U.S. District Court Judge Reggie Walton, who presides over the Scooter Libby case, testified today at the U.S. Sentencing Commission hearing on crack-powder cocaine penalties.

Judge Walton was a deputy drug czar and top drug policy advisor to President G.H. Bush.

U.S. District Judge Reggie B. Walton told the U.S. Sentencing Commission that federal laws requiring dramatically longer sentences for crack cocaine than for cocaine powder were "unconscionable" and contributed to the perception within minority communities that courts are unfair.

"I never thought that the disparity should be as severe as it has become," said Walton, who sits on the bench in Washington, where he previously served as a Superior Court judge, a federal prosecutor and a deputy drug czar.

The Sentencing Commission has recommended revising the draconian crack penalties three times and is again holding hearings on the issue.

The current law includes what critics have called the 100-to-1 disparity: Trafficking in 5 grams of cocaine carries a mandatory five-year prison sentence, but it takes 500 grams of cocaine powder to warrant the same sentence.
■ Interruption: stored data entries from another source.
(** The sweep, while every baseline is fresh. *)
Lemma good_sweep done p out :
  (forall tk st, tracker p !! tk = Some st -> Add now (- staleTrackerAfter) <= lastSeen st) ->
  (resumed = true -> now < until) -> good done p out -> good done (sweep now p) out.
Proof.
  intros Hfresh Huntil [[Hk Hw Hr Hu Hb Hn Hd] Hs]. cbn [fst snd] in *.
  assert (Ht : tracker (sweep now p) = tracker p).
  { unfold sweep. match goal with |- tracker (if ?b then _ else _) = _ => destruct b end; cbn;
      (apply map_filter_id; intros tk st Htk; cbn; unfold Before; specialize (Hfresh tk st Htk); apply Z.ltb_ge; lia). }
  assert (Ha : acc (sweep now p) = acc p) by (unfold sweep; by match goal with |- acc (if ?b then _ else _) = _ => destruct b end).
  assert (Hru : resumedUntil (sweep now p) = resumedUntil p)
    by (unfold sweep; by match goal with |- resumedUntil (if ?b then _ else _) = _ => destruct b end).
  split; [|unfold seen in *; by rewrite Ht]. unfold ok. split; cbn [fst snd]; unfold keyed, window_length, under in *; rewrite ?Ha, ?Ht, ?Hru; try done.
  unfold sweep. cbn [resumedKeys setTracker setThrottle setNetTracker resumedUntil]. rewrite Hu.
  destruct (negb _) eqn:Hne; cbn [andb]; [|done]. destruct (Before now until) eqn:Hbef; [done|].
  change (resumed = bool_decide (key ∈ (∅ : gset Key))).
  destruct resumed; [|by rewrite bool_decide_eq_false_2 by set_solver].
  specialize (Huntil eq_refl). unfold Before in Hbef. lia.
Qed.

Lemma good_poll done p out :
  Forall (fits world key tks) (calls c) -> timely done -> (resumed = true -> now < until) ->
  (cy_cancelled c = false ->
     Forall (fun cl => Exists (fun cl' => cl_tk cl' = cl_tk cl /\ Add now (- staleTrackerAfter) <= cl_now cl') (done ++ calls c)) done) ->
  good done p out -> good (done ++ calls c) (poll c p) out.
Proof.
  intros Hf Hd Hu Hatt Hg. unfold poll, pollOnce, calls in *. destruct (cy_cancelled c); [by rewrite app_nil_r|].
  pose proof (good_nodes (cy_reads c) done p [] out Hf Hd Hg) as Hg'. destruct (foldl _ (p, []) (cy_reads c)) as [p' errs]. cbn [fst] in *.
  apply good_sweep; [|done|done]. intros tk st Htk. destruct Hg' as [_ Hs]. destruct (Hs tk st Htk) as [(cl & Hin & Hcl) Hlast].
  apply elem_of_app in Hin as [Hin|Hin].
  - specialize (Hatt eq_refl). rewrite Forall_forall in Hatt. specialize (Hatt cl Hin). apply Exists_exists in Hatt as (cl' & Hin' & Hcl' & Hnow).
    specialize (Hlast cl' Hin' ltac:(congruence)). lia.
  - assert (cl_now cl = now) as Hnow.
    { apply list_elem_of_bind in Hin as (r & Hin & _). pose proof (node_calls_now r) as H. rewrite Forall_forall in H. by apply H. }
    specialize (Hlast cl ltac:(set_solver) Hcl). unfold Add, staleTrackerAfter. unfold Minute, Second in *. go_lia.
Qed.
End cycles.

Section run.
Context (world : trackerKey -> life) (Hworld : forall tk, only_grows (world tk)).
Context (key : Key) (tks : list trackerKey) (Htks : NoDup tks) (resumed : bool) (until : Time) (core0 covered0 : Z).
Abbreviation good := (good world key tks resumed until core0 covered0).

Lemma calls_now c : Forall (fun cl => cl_now cl = cy_now c) (calls c).
Proof.
  unfold calls. destruct (cy_cancelled c); [constructor|]. apply Forall_forall. intros cl (r & Hin & _)%list_elem_of_bind.
  pose proof (node_calls_now c r) as H. rewrite Forall_forall in H. by apply H.
Qed.

Lemma good_run es done p out :
  Forall (fits world key tks) (calls_of es) -> StronglySorted Z.le (cy_now <$> polls_of es) -> attended done (polls_of es) ->
  (resumed = true -> Forall (fun c => cy_now c < until) (polls_of es)) -> Forall (fun c => timely c done) (polls_of es) ->
  good done p out ->
  let s := foldl poller_step (p, out) es in good (done ++ calls_of es) s.1 s.2.
Proof.
  revert done p out. induction es as [|[c|now] es IH]; intros done p out Hf Hsort Hatt Hu Ht Hg; [by rewrite app_nil_r| |].
  - unfold calls_of in *. cbn in *. apply Forall_app in Hf as [Hf1 Hf]. apply StronglySorted_inv in Hsort as [Hsort Hle].
    destruct Hatt as [Ha Hatt]. apply Forall_cons in Ht as [Ht1 Ht]. rewrite app_assoc. apply IH; [done|done|done| | |].
    + intros Hr. specialize (Hu Hr). by apply Forall_cons in Hu as [_ ?].
    + apply Forall_forall. intros c' Hc'. pose proof (proj1 (Forall_forall _ _) Hle) as Hle'. rewrite Forall_forall in Ht.
      apply Forall_app. split; [by apply Ht|].
      eapply Forall_impl; [apply calls_now|]. cbn. intros cl ->. apply Hle'. by apply list_elem_of_fmap_2.
    + apply good_poll; [done|done|done|done| |done|done]. intros Hr. specialize (Hu Hr). by apply Forall_cons in Hu as [? _].
  - cbn [foldl]. destruct Hg as [Ha Hs]. destruct (accounted_flush world key tks resumed until core0 covered0 done p out now Ha) as [Ha' Htr].
    apply (IH done); [done..|]. split; [exact Ha'|]. unfold seen in *. cbn [poller_step fst snd]. by rewrite Htr.
Qed.
End run.

(** ** Properties *)

(** C3. CPU accounting is exact whatever the polling cadence.  Take a poller that
    tracks nothing yet, and any run of polling cycles and flushes: nodes that fail,
    pods that are not known yet, containers of any number of workloads, answers
    re-served, out of date, without a CPU block or without memory, cycles that are
    cancelled.  Then what the open windows of a key and those closed hold together
    has grown by exactly the sum, over the containers of that key, of what each CPU
    counter reads at the latest instant answered, covered for exactly the time since
    each started; for a key whose window was resumed, for as long as it is, by the
    growth since the first answer of each container.  Sums are int64's.  The
    premises: answers tell the counters as they were, which only grow (no container
    starts over), and a pressure-stall block answered once is answered again
    ([cpu_lost_when_psi_is_missing] is what happens otherwise); the poller's clock does
    not run backwards; and no container once answered goes unanswered for longer than
    [staleTrackerAfter] at a later cycle, for its baseline is then forgotten and it is
    counted from its start again ([swept_baseline_counts_twice]). *)
Theorem cpu_exact_regardless_of_cadence (world : trackerKey -> life) (p : UsagePoller) (key : Key) (tks : list trackerKey)
    (es : list poller_event) :
  (forall tk, only_grows (world tk)) -> keyed p -> 0 < window_length p -> tracker p = ∅ ->
  NoDup tks -> Forall (fits world key tks) (calls_of es) ->
  StronglySorted Z.le (cy_now <$> polls_of es) -> attended [] (polls_of es) ->
  (key ∈ resumedKeys p -> Forall (fun c => cy_now c < resumedUntil p) (polls_of es)) ->
  let '(p', closed) := poller_run es p in
  let resumed := bool_decide (key ∈ resumedKeys p) in
  wrap64 (under Accumulator.core key p' + list_sum (of_key Accumulator.core key) closed) =
    wrap64 (under Accumulator.core key p + list_sum (fun tk => credited_cpu resumed (world tk) (readings (calls_of es) tk)) tks) /\
  wrap64 (under Accumulator.covered key p' + list_sum (of_key Accumulator.covered key) closed) =
    wrap64 (under Accumulator.covered key p + list_sum (fun tk => credited_time resumed (world tk) (readings (calls_of es) tk)) tks).
Proof.
  intros Hworld Hk Hw Ht Htks Hf Hsort Hatt Hu.
  assert (Hg : good world key tks (bool_decide (key ∈ resumedKeys p)) (resumedUntil p)
                 (under Accumulator.core key p) (under Accumulator.covered key p) [] p []).
  { assert (Hz : forall f, (forall b l, f b l [] = 0) -> gained world tks (bool_decide (key ∈ resumedKeys p)) f [] = 0).
    { intros f Hzero. unfold gained, readings. cbn. clear -Hzero. induction tks as [|tk l IH]; [done|]. by rewrite list_sum_cons, IH, Hzero. }
    split; [|intros tk st; by rewrite Ht]. split; cbn [fst snd]; [done|done|done|done| |..].
    - intros tk. by rewrite Ht.
    - by rewrite Hz.
    - by rewrite Hz. }
  apply (good_run world Hworld key tks Htks _ _ _ _ es [] p []) in Hg as [[_ _ _ _ _ Hcore Hcov] _]; [|done|done|done| |].
  - unfold poller_run in *. destruct (foldl poller_step (p, []) es) as [p' out]. by split.
  - intros Hr%bool_decide_eq_true. by apply Hu.
  - apply Forall_true. intros c. constructor.
Qed.

Definition demo_key : Key := mkKey "shop" "Deployment" "web" "app".
Definition demo_start : Time := unixEpoch + 480000 * Hour.
(** Half a core, from the start on. *)
Definition demo_counter (t : Time) : Z := Z.max 0 (t - demo_start) / 2.
Definition demo_life : life := mkLife demo_start demo_counter (fun _ => None).
Lemma demo_life_grows : only_grows demo_life.
Proof.
  split; [vm_compute; discriminate|]. intros a b Ha Hab. cbn. unfold demo_counter. split; [|done].
  split; [apply Z.div_pos; lia|apply Z.div_le_mono; lia].
Defined.

Definition reading (s : Z) : ContainerStats :=
  mkContainerStats "app" demo_start (Some (mkCPUStats (demo_start + s * Second) (Some (demo_counter (demo_start + s * Second))) None))
    (Some (mkMemoryStats (demo_start + s * Second) (Some 4096) None)).
(** A cycle at [now] seconds: the answers of the replicas' nodes, [None] for a failure. *)
Definition demo_pods (uid : string) : option (string * WorkloadRef) :=
  if bool_decide (uid = "stranger"%string) then None else Some ("shop"%string, mkWorkloadRef "Deployment" "web").
Definition demo_cycle (now : Z) (answers : list (option (string * Z))) : cycle :=
  mkCycle false demo_pods (fun _ => false) (fun _ _ => None)
    ((fun a => mkNodeReads "n" ((fun x => [mkPodStats x.1 [reading x.2] None]) <$> a) None) <$> answers) (demo_start + now * Second).

Definition demo_replicas : list trackerKey := [("u1", "app"); ("u2", "app")]%string.
(** The second replica is missed once, an answer of the first is re-served, a
    window is flushed in between, and a pod nobody collects is answered. *)
Definition demo_run : list poller_event :=
  [Poll (demo_cycle 31 [Some ("u1", 30); Some ("u2", 29)]%string); Poll (demo_cycle 61 [Some ("u1", 60); None]%string);
   Flush (demo_start + 2 * Hour); Poll (demo_cycle 91 [Some ("u1", 60); Some ("u2", 90); Some ("stranger", 90)]%string)].

Lemma cpu_exact_regardless_of_cadence_witness :
  let s := poller_run demo_run NewUsagePoller in
  wrap64 (under Accumulator.core demo_key s.1 + list_sum (of_key Accumulator.core demo_key) s.2) = 75 * Second /\
  wrap64 (under Accumulator.covered demo_key s.1 + list_sum (of_key Accumulator.covered demo_key) s.2) = 150 * Second.
Proof.
  pose proof (cpu_exact_regardless_of_cadence (fun _ => demo_life) NewUsagePoller demo_key demo_replicas demo_run) as H.
  cbn zeta. destruct (poller_run demo_run NewUsagePoller) as [p' out]. cbn [fst snd]. destruct H as [H1 H2].
  - intros tk. exact demo_life_grows.
  - apply map_Forall_empty.
  - reflexivity.
  - reflexivity.
  - apply (bool_decide_unpack _). vm_compute. exact I.
  - repeat constructor; try (vm_compute; intuition discriminate); cbn; set_solver.
  - repeat constructor; vm_compute; discriminate.
  - apply (bool_decide_unpack _). vm_compute. exact I.
  - intros H. by apply not_elem_of_empty in H.
  - rewrite H1, H2. split; vm_compute; reflexivity.
Defined.


(** A container whose node fails for longer than [staleTrackerAfter] loses its
    baseline to the sweep, and the answer after that is counted from its start
    again: of 600 seconds at half a core, the first minute is counted twice. *)
Example swept_baseline_counts_twice :
  let failing now := Poll (demo_cycle now [None]) in
  let s := poller_run [Poll (demo_cycle 61 [Some ("u1"%string, 60)]); failing 121; failing 241; failing 361; failing 481;
                       Poll (demo_cycle 601 [Some ("u1"%string, 600)])] NewUsagePoller in
  under Accumulator.core demo_key s.1 = 300 * Second + 30 * Second /\ under Accumulator.covered demo_key s.1 = 660 * Second.
Proof. split; vm_compute; reflexivity. Qed.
The Justice Department wants the penalties to remain the same.

The Bush administration, like the Clinton administration, indicated Tuesday that it welcomed a discussion about the sentencing disparity but adamantly opposed lowering the penalties for crack.

Then what part of the discussion are they welcoming? Would they like the crack penalties to be raised? To what? Death by firing squad? What would they like the life sentences increased to? Life plus cancer?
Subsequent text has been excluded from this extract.